The eTwinning action is an initiative of the European Commission that aims to encourage European schools to collaborate using Information and Communication Technologies (ICT) by providing the necessary infrastructure (online tools, services, support). Teachers registered in the eTwinning action are enabled to form partnerships and develop collaborative, pedagogical school projects in any subject area with the sole requirements to employ ICT to develop their project and collaborate with teachers from other European countries.

==Formation==
The project was founded in 2005 under the European Union's e-Learning program and it has been integrated in the Lifelong Learning program since 2007. eTwinning is part of Erasmus+, the EU program for education, training, and youth.

==History==
The eTwinning action was launched in January 2005. Its main objectives complied with the decision by the Barcelona European Council in March 2002 to promote school twinning as an opportunity for all students to learn and practice ICT skills and to promote awareness of the multicultural European model of society.

More than 13,000 schools were involved in eTwinning within its first year. In 2008, over 50,000 teachers and 4,000 projects have been registered, while a new eTwinning platform was launched. As of January 2018, over 70,000 projects are running in classrooms across Europe. By 2021, more than 226,000 schools in taken part in this work.

In early 2009, the eTwinning motto changed from "School partnerships in Europe" to "The community for schools in Europe".

In 2022, eTwinning moved to a new platform.

==Participating countries==
Member States of the European Union are part of eTwinning: Austria, Belgium, Bulgaria, Croatia, Cyprus, Czech Republic, Denmark, Estonia, Finland, France, Germany, Greece, Hungary, Ireland, Italy, Latvia, Lithuania, Luxembourg, Malta, Poland, Portugal, Romania, Slovakia, Slovenia, Spain, Sweden and The Netherlands. Overseas territories and countries are also eligible.
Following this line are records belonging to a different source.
Lemma labels_of_message_delete s rowid x :
  x ≠ rowid → message_label_ids (delete_message_row rowid (delete_fts_row rowid s)) x = message_label_ids s x.
Proof.
  intros Hx. unfold message_label_ids, labels_of_message. simpl. f_equal. apply List_filter_ext.
  intros l _. apply bool_decide_ext. rewrite elem_of_List_filter, bool_decide_eq_false_2 by done. tauto.
Qed.

Lemma delete_labels_at P w id id' :
  writer_good P w →
  find_message (tx (delete_message id w).1) id' = (if bool_decide (id' = id) then None else find_message (tx w) id') ∧
  labels_at (tx (delete_message id w).1) id' = (if bool_decide (id' = id) then None else labels_at (tx w) id').
Proof.
  intros HP. unfold delete_message, message_rowid.
  destruct (find_message (tx w) id) as [r|] eqn:E; simpl.
  2: { case_bool_decide; [|done]. subst id'. unfold labels_at. by rewrite E. }
  rewrite mark_thread_rowid_tx. simpl. pose proof E as [Hr Hid]%find_by_Some_2.
  pose proof (find_message_delete _ _ _ _ id' (wg_good _ _ HP) Hr eq_refl) as Hf. rewrite Hid in Hf.
  split; [exact Hf|]. unfold labels_at. rewrite Hf. case_bool_decide as Ei; [done|].
  destruct (find_message (tx w) id') as [r'|] eqn:E'; [|done]. simpl. f_equal. f_equal.
  apply labels_of_message_delete. intros Eid. apply find_by_Some_2 in E' as [Hr' Hid'].
  rewrite (same_rowid _ _ _ _ (wg_good _ _ HP) Hr Hr' Eid) in Hid'. congruence.
Qed.

(** ** Ids of the provider: not the optimistic local copies' *)

Definition server_id (id : MessageId) : bool := negb (starts_with LOCAL_PREFIX (ascii_lower id)).

Lemma stored_labels_mark t w : stored_labels (mark_thread_rowid t w) = stored_labels w.
Proof. unfold mark_thread_rowid. by repeat case_match. Qed.
Lemma stored_labels_delete id w : stored_labels (delete_message id w).1 = stored_labels w.
Proof. unfold delete_message. destruct (message_rowid _ _) as [[]|]; [|done]. simpl. by rewrite stored_labels_mark. Qed.

Lemma replace_local_labels P m w id :
  writer_good P w → server_id id = true →
  find_message (tx (replace_local_copies m w)) id = find_message (tx w) id ∧
  labels_at (tx (replace_local_copies m w)) id = labels_at (tx w) id ∧
  stored_labels (replace_local_copies m w) = stored_labels w.
Proof.
  intros HP Hid. unfold replace_local_copies. destruct (m_rfc822 m) as [rfc|]; [|done]. case_match; [done|].
  assert (∀ r, r ∈ List.filter (λ r, bool_decide (ms_rfc822 r = Some rfc) &&
                 starts_with LOCAL_PREFIX (ascii_lower (ms_gmail_id r))) (messages (tx w)) → id ≠ ms_gmail_id r) as Hne.
  { intros r [[_ Hr]%andb_true_iff _]%elem_of_List_filter ->. unfold server_id in Hid. by rewrite Hr in Hid. }
  revert Hne. generalize (List.filter (λ r, bool_decide (ms_rfc822 r = Some rfc) &&
                 starts_with LOCAL_PREFIX (ascii_lower (ms_gmail_id r))) (messages (tx w))).
  intros rs. revert w HP. induction rs as [|r rs IH]; intros w HP Hne; simpl; [done|].
  destruct (delete_message_inv _ (ms_gmail_id r) w HP) as (HP' & _).
  destruct (IH _ HP') as (E1 & E2 & E3); [intros; apply Hne; by right|].
  destruct (delete_labels_at P w (ms_gmail_id r) id HP) as [F1 F2].
  rewrite bool_decide_eq_false_2 in F1, F2 by (apply Hne; by left).
  rewrite E1, E2, E3, F1, F2, stored_labels_delete. done.
Qed.

(** An optimistic copy, stored under its own id. *)
Definition storable (id : MessageId) : bool := server_id id || starts_with LOCAL_PREFIX id.
Lemma server_storable id : server_id id = true → storable id = true.
Proof. unfold storable. by intros ->. Qed.
Lemma replace_local_own P m w :
  writer_good P w → storable (m_id m) = true →
  find_message (tx (replace_local_copies m w)) (m_id m) = find_message (tx w) (m_id m) ∧
  stored_labels (replace_local_copies m w) = stored_labels w.
Proof.
  intros HP [Hid|Hid]%orb_true_iff; [by destruct (replace_local_labels P m w (m_id m) HP Hid) as (? & _ & ?)|].
  unfold replace_local_copies. destruct (m_rfc822 m); [|done]. by rewrite Hid.
Qed.

(** ** Storing a message *)

(** A row with what the message delivers. *)
Record delivered (m : IncomingMessage) (thread : Z) (f : Flags) (r : MessageRow) : Prop := {
  dl_thread : ms_thread r = thread;
  dl_id : ms_gmail_id r = m_id m;
  dl_headers : ms_rfc822 r = m_rfc822 m ∧ ms_in_reply_to r = m_in_reply_to m ∧ ms_references r = m_references m;
  dl_subject : ms_subject r = m_subject m;
  dl_dates : ms_date r = m_date m ∧ ms_internal_date r = m_internal_date m;
  dl_size : ms_size r = m_size_estimate m;
  dl_flags : ms_flags r = f;
  dl_full : is_Some (m_body m) → ms_body_state r = Full ∧ ms_snippet r = m_snippet m }.
Lemma delivered_updated m thread f r : ms_gmail_id r = m_id m → delivered m thread f (updated_row m thread f r).
Proof.
  intros Hid. constructor; try done. intros Hb. unfold updated_row, incoming_body_state. simpl.
  rewrite bool_decide_eq_true_2 by done. destruct Hb as [b ->]. done.
Qed.
Lemma delivered_new m rowid thread f : delivered m thread f (new_row m rowid thread f).
Proof. constructor; try done. intros [b Hb]. unfold new_row, incoming_body_state. simpl. by rewrite Hb. Qed.

(** Its row is there, under [rowid]; the provider's other messages are as
    they were. *)
Definition row_stored (m : IncomingMessage) (thread : Z) (f : Flags) (rowid : Z) (w w' : MailWriter) : Prop :=
  stored_labels w' = stored_labels w ∧
  (∃ r, find_message (tx w') (m_id m) = Some r ∧ ms_id r = rowid ∧ delivered m thread f r) ∧
  ∀ id', id' ≠ m_id m → server_id id' = true → labels_at (tx w') id' = labels_at (tx w) id'.

Lemma update_row_labels P m thread f w r :
  writer_good P w → r ∈ messages (tx w) → ms_gmail_id r = m_id m →
  row_stored m thread f (ms_id r) w
    (on_tx (update_messages (λ x, bool_decide (ms_id x = ms_id r)) (updated_row m thread f))
       (if bool_decide (ms_thread r ≠ thread) then mark_thread_rowid (ms_thread r) w else w)).
Proof.
  intros HP Hr Hid. set (w1 := if bool_decide _ then _ else w).
  assert (tx w1 = tx w ∧ stored_labels w1 = stored_labels w) as [Etx Est].
  { subst w1. case_bool_decide; [|done]. by rewrite mark_thread_rowid_tx, stored_labels_mark. }
  pose proof (λ id', find_message_update _ _ r (updated_row m thread f) id' (wg_good _ _ HP) Hr (λ _, eq_refl)) as Hf.
  split_and!; [done| |].
  - exists (updated_row m thread f r). simpl. rewrite Etx, Hf, Hid, bool_decide_eq_true_2 by done.
    split_and!; [done..|by apply delivered_updated].
  - intros id' Hne _. apply labels_at_ext; simpl; rewrite Etx; [|done..].
    rewrite Hf, Hid. by rewrite bool_decide_eq_false_2.
Qed.

Lemma insert_row_labels P m thread f w :
  writer_good P w → storable (m_id m) = true → thread ∈ P → find_message (tx w) (m_id m) = None →
  let rowid := next_rowid (ms_id <$> messages (tx w)) in
  row_stored m thread f rowid w
    (replace_local_copies m (on_tx (record_contacts m (is_sent_by_me f))
       (on_tx (λ s, with_messages (messages s ++ [new_row m rowid thread f]) s) w))).
Proof.
  intros HP Hsid Hth Hnone rowid. set (w1 := on_tx (λ s, with_messages _ s) w).
  pose proof (next_rowid_not_in (ms_id <$> messages (tx w))) as Hnew.
  assert (m_id m ∉ ms_gmail_id <$> messages (tx w)) as Hgm by by apply find_by_None.
  assert (writer_good P w1) as Hw1.
  { apply writer_good_on_tx; [done| |done]. apply good_message_app; [apply HP|done..|set_solver]. }
  destruct (record_contacts_core m (is_sent_by_me f) (tx w1)) as [Hcore _].
  assert (writer_good P (on_tx (record_contacts m (is_sent_by_me f)) w1)) as Hw2.
  { apply writer_good_on_tx; [done| |apply Hcore]. eapply good_core; [done|apply Hw1]. }
  assert (∀ id', find_message (tx w1) id' =
            match find_message (tx w) id' with Some r => Some r | None => if bool_decide (id' = m_id m) then Some (new_row m rowid thread f) else None end) as Hf1.
  { intros id'. unfold find_message. simpl. rewrite find_by_app.
    destruct (find_by ms_gmail_id id' (messages (tx w))); [done|]. unfold find_by. simpl.
    by rewrite (bool_decide_ext (m_id m = id') (id' = m_id m)) by (split; congruence). }
  set (w2 := on_tx (record_contacts m (is_sent_by_me f)) w1) in *.
  assert (∀ id', find_message (tx w2) id' = find_message (tx w1) id') as Hf2.
  { intros id'. unfold find_message. change (tx w2) with (record_contacts m (is_sent_by_me f) (tx w1)).
    by destruct Hcore as (_ & _ & -> & _). }
  destruct (replace_local_own P m w2 Hw2 Hsid) as (E1 & E3). split_and!; [done| |].
  - exists (new_row m rowid thread f). rewrite E1, Hf2, Hf1, Hnone, bool_decide_eq_true_2 by done.
    split_and!; [done..|apply delivered_new].
  - intros id' Hne Hid'. destruct (replace_local_labels P m w2 id' Hw2 Hid') as (_ & -> & _).
    rewrite (labels_at_core (tx w1)) by done. apply labels_at_ext; [|done..].
    rewrite Hf1, bool_decide_eq_false_2 by done. by destruct (find_message (tx w) id').
Qed.

Lemma store_row_labels m thread f w w' rowid :
  writer_good {[thread]} w → storable (m_id m) = true →
  store_row m thread (find_message (tx w) (m_id m)) f w = (w', rowid) → row_stored m thread f rowid w w'.
Proof.
  intros HP Hid. unfold store_row. destruct (find_message (tx w) (m_id m)) as [r|] eqn:Er; intros [= <- <-].
  - apply find_by_Some_2 in Er as [Hr Er]. by eapply update_row_labels.
  - eapply insert_row_labels; [done|done|set_solver|done].
Qed.

Lemma ensure_thread_labels id w w' thread :
  ensure_thread id w = (w', thread) →
  labels (tx w') = labels (tx w) ∧ messages (tx w') = messages (tx w) ∧
  message_labels (tx w') = message_labels (tx w) ∧ stored_labels w' = stored_labels w.
Proof. unfold ensure_thread. destruct (find_thread (tx w) id); by intros [= <- _]. Qed.

Lemma participants_Ok rowid m s : message_exists s rowid = true → ∃ s', replace_participants rowid m s = Ok s'.
Proof. intros H. unfold replace_participants. rewrite H. by destruct (participant_rows rowid m); eauto. Qed.
Lemma store_body_Ok rowid m s : message_exists s rowid = true → ∃ s', store_body rowid m s = Ok s'.
Proof. intros H. unfold store_body. rewrite H. by destruct (m_body m); eauto. Qed.

(** *** The tables of one message *)

Lemma replace_participants_rows rowid m s s' :
  replace_participants rowid m s = Ok s' →
  List.filter (λ p, bool_decide (pt_message p = rowid)) (participants s') = participant_rows rowid m.
Proof.
  assert (∀ l, List.filter (λ p, bool_decide (pt_message p = rowid))
            (List.filter (λ p, negb (bool_decide (pt_message p = rowid))) l) = []) as Hnone.
  { intros l. apply List_filter_none. intros p [Hp _]%elem_of_List_filter. by apply negb_true_iff. }
  assert (List.filter (λ p, bool_decide (pt_message p = rowid)) (participant_rows rowid m) = participant_rows rowid m) as Hall.
  { apply List_filter_all. intros p Hp. apply bool_decide_eq_true. unfold participant_rows in Hp.
    apply list_elem_of_bind in Hp as ([role l] & Hp & _). apply elem_of_lookup_imap in Hp as (i & a & -> & _). done. }
  unfold replace_participants. destruct (participant_rows rowid m) as [|p ps] eqn:E.
  - intros [= <-]. simpl. apply Hnone.
  - case_match; [|done]. intros [= <-]. simpl participants. rewrite List.filter_app, Hnone. exact Hall.
Qed.

(** The tables a label change leaves alone. *)
Definition same_parts (s s' : Store) : Prop :=
  participants s' = participants s ∧ bodies s' = bodies s ∧ attachments s' = attachments s.
Lemma label_rowid_parts s l : same_parts s (label_rowid s l).1.
Proof. unfold label_rowid. by case_match. Qed.
Lemma insert_message_labels_parts rowid ls s s' : insert_message_labels rowid s ls = Ok s' → same_parts s s'.
Proof.
  revert s. induction ls as [|l ls IH]; intros s; [by intros [= <-]|]. simpl.
  intros (s1 & H1 & H2)%bind_Ok. apply IH in H2 as (E1 & E2 & E3). unfold insert_message_label in H1.
  case_bool_decide; [done|]. pose proof (label_rowid_parts s l) as (F1 & F2 & F3).
  destruct (label_rowid s l) as [s0 r]. simpl in F1, F2, F3. case_match; [done|]. injection H1 as <-.
  unfold same_parts. rewrite E1, E2, E3. case_bool_decide; simpl; by rewrite F1, F2, F3.
Qed.
Lemma replace_message_labels_parts rowid ls s s' : replace_message_labels s rowid ls = Ok s' → same_parts s s'.
Proof. intros H. by apply insert_message_labels_parts in H. Qed.

Lemma store_body_rows rowid m s s' :
  store_body rowid m s = Ok s' →
  participants s' = participants s ∧
  ∀ b, m_body m = Some b → bodies s' !! rowid = Some b ∧
    List.filter (λ a, bool_decide (at_message a = rowid)) (attachments s') = attachment_row rowid <$> m_attachments m.
Proof.
  unfold store_body. destruct (m_body m) as [b|]; [|intros [= <-]; done]. case_match; [|done]. intros [= <-].
  split; [done|]. intros b' [= <-]. simpl. split; [apply lookup_insert_eq|].
  rewrite List.filter_app, List_filter_none, List_filter_all; [done| |].
  - intros a (x & -> & _)%list_elem_of_fmap. simpl. by apply bool_decide_eq_true.
  - intros a [Ha _]%elem_of_List_filter. by apply negb_true_iff.
Qed.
In addition, Albania, Bosnia and Herzegovina, North Macedonia, Iceland, Liechtenstein, Norway, Serbia and Turkey can also take part.

Seven countries from the European neighbourhood (including Armenia, Azerbaijan, Lebanon, Georgia, Moldova and Ukraine) are also part of eTwinning via the eTwinning Plus scheme, as well as countries which are part of the Eastern Partnership, and Tunisia and Jordan (which are part of the Euro-Mediterranean Partnership, EUROMED).

==Operation==
The main concept behind eTwinning is that schools are paired with another school elsewhere in Europe and they collaboratively develop a project, also known as eTwinning project. The two schools then communicate online (for example, by e-mail or video conferencing) to collaborate, share and learn from each other. eTwinning encourages and develops ICT skills as the main activities inherently use information technology. Being 'twinned' with a foreign school also encourages cross-cultural exchanges of knowledge, fosters students' intercultural awareness, and improves their communication skills.

eTwinning projects can last from one week to several months, and can go on to create permanent relationships between schools. Primary and secondary schools within the European Union member states can participate, in addition to schools from Turkey, Norway and Iceland.

In contrast with other European programs, such as the Comenius programme program, all communication is via the internet; therefore there is no need for grants. Along the same lines, face-to-face meetings between partners schools are not required, although they are not prohibited.

European schoolnet has been granted the role of Central Support Service (CSS) at European level. eTwinning is also supported by a network of National Support Services.